*PROBLEM:* Which lines run from the one containing "(<[0%nat := 0]>" to the end of the entries below? Retype exactly those, both ends included.

*TASK DATA:*
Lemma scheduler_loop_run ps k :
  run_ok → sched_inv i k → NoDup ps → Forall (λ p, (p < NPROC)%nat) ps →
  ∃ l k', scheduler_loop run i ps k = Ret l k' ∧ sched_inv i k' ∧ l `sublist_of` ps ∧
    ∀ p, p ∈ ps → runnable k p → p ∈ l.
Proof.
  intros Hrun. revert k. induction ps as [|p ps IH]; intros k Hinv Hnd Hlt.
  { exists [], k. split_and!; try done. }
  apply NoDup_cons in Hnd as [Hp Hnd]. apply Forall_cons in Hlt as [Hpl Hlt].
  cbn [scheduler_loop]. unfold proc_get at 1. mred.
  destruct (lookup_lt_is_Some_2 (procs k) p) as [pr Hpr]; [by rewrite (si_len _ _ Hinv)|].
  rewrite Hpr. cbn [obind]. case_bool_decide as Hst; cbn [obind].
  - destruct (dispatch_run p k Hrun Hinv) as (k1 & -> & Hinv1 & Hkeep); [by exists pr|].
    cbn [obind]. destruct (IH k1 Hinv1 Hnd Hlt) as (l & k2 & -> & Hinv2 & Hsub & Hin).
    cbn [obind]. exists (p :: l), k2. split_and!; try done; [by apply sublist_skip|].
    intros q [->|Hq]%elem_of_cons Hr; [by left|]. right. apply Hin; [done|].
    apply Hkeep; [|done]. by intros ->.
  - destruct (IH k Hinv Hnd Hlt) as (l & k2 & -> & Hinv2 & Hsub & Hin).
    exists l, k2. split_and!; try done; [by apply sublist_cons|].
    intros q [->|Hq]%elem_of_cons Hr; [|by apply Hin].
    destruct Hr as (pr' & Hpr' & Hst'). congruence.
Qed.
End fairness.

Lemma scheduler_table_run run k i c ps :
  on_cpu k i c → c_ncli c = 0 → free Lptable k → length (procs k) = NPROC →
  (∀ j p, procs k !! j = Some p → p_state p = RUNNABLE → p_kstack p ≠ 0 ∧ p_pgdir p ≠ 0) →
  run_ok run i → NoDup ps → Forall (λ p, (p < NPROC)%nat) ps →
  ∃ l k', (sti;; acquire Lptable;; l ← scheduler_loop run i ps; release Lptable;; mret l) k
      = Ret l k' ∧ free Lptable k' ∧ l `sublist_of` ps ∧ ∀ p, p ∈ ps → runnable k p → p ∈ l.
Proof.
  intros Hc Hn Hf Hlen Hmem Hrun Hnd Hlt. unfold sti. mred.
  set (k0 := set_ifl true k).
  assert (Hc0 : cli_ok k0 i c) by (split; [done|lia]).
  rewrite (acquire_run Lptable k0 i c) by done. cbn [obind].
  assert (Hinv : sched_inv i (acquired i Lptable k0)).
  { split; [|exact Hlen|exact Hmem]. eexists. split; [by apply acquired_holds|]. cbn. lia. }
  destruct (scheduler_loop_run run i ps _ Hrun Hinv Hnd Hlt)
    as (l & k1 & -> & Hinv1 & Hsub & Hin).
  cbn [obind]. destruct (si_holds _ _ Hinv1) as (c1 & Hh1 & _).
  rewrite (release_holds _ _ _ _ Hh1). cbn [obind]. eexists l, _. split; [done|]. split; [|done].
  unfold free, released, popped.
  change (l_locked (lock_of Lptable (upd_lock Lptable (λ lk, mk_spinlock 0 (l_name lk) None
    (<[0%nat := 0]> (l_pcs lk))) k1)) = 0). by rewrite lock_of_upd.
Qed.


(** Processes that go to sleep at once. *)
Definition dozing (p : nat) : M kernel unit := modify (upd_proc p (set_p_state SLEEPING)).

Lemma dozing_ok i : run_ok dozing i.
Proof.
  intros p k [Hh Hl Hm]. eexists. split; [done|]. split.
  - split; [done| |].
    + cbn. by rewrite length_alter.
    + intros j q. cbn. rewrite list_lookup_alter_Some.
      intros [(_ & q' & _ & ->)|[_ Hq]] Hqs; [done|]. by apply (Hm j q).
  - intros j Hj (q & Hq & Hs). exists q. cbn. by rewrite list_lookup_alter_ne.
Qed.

*WRITTEN RESPONSE:*
    (<[0%nat := 0]> (l_pcs lk))) k1)) = 0). by rewrite lock_of_upd.
Qed.


(** Processes that go to sleep at once. *)
Definition dozing (p : nat) : M kernel unit := modify (upd_proc p (set_p_state SLEEPING)).

Lemma dozing_ok i : run_ok dozing i.
Proof.
  intros p k [Hh Hl Hm]. eexists. split; [done|]. split.
  - split; [done| |].
    + cbn. by rewrite length_alter.
    + intros j q. cbn. rewrite list_lookup_alter_Some.
      intros [(_ & q' & _ & ->)|[_ Hq]] Hqs; [done|]. by apply (Hm j q).
  - intros j Hj (q & Hq & Hs). exists q. cbn. by rewrite list_lookup_alter_ne.
Qed.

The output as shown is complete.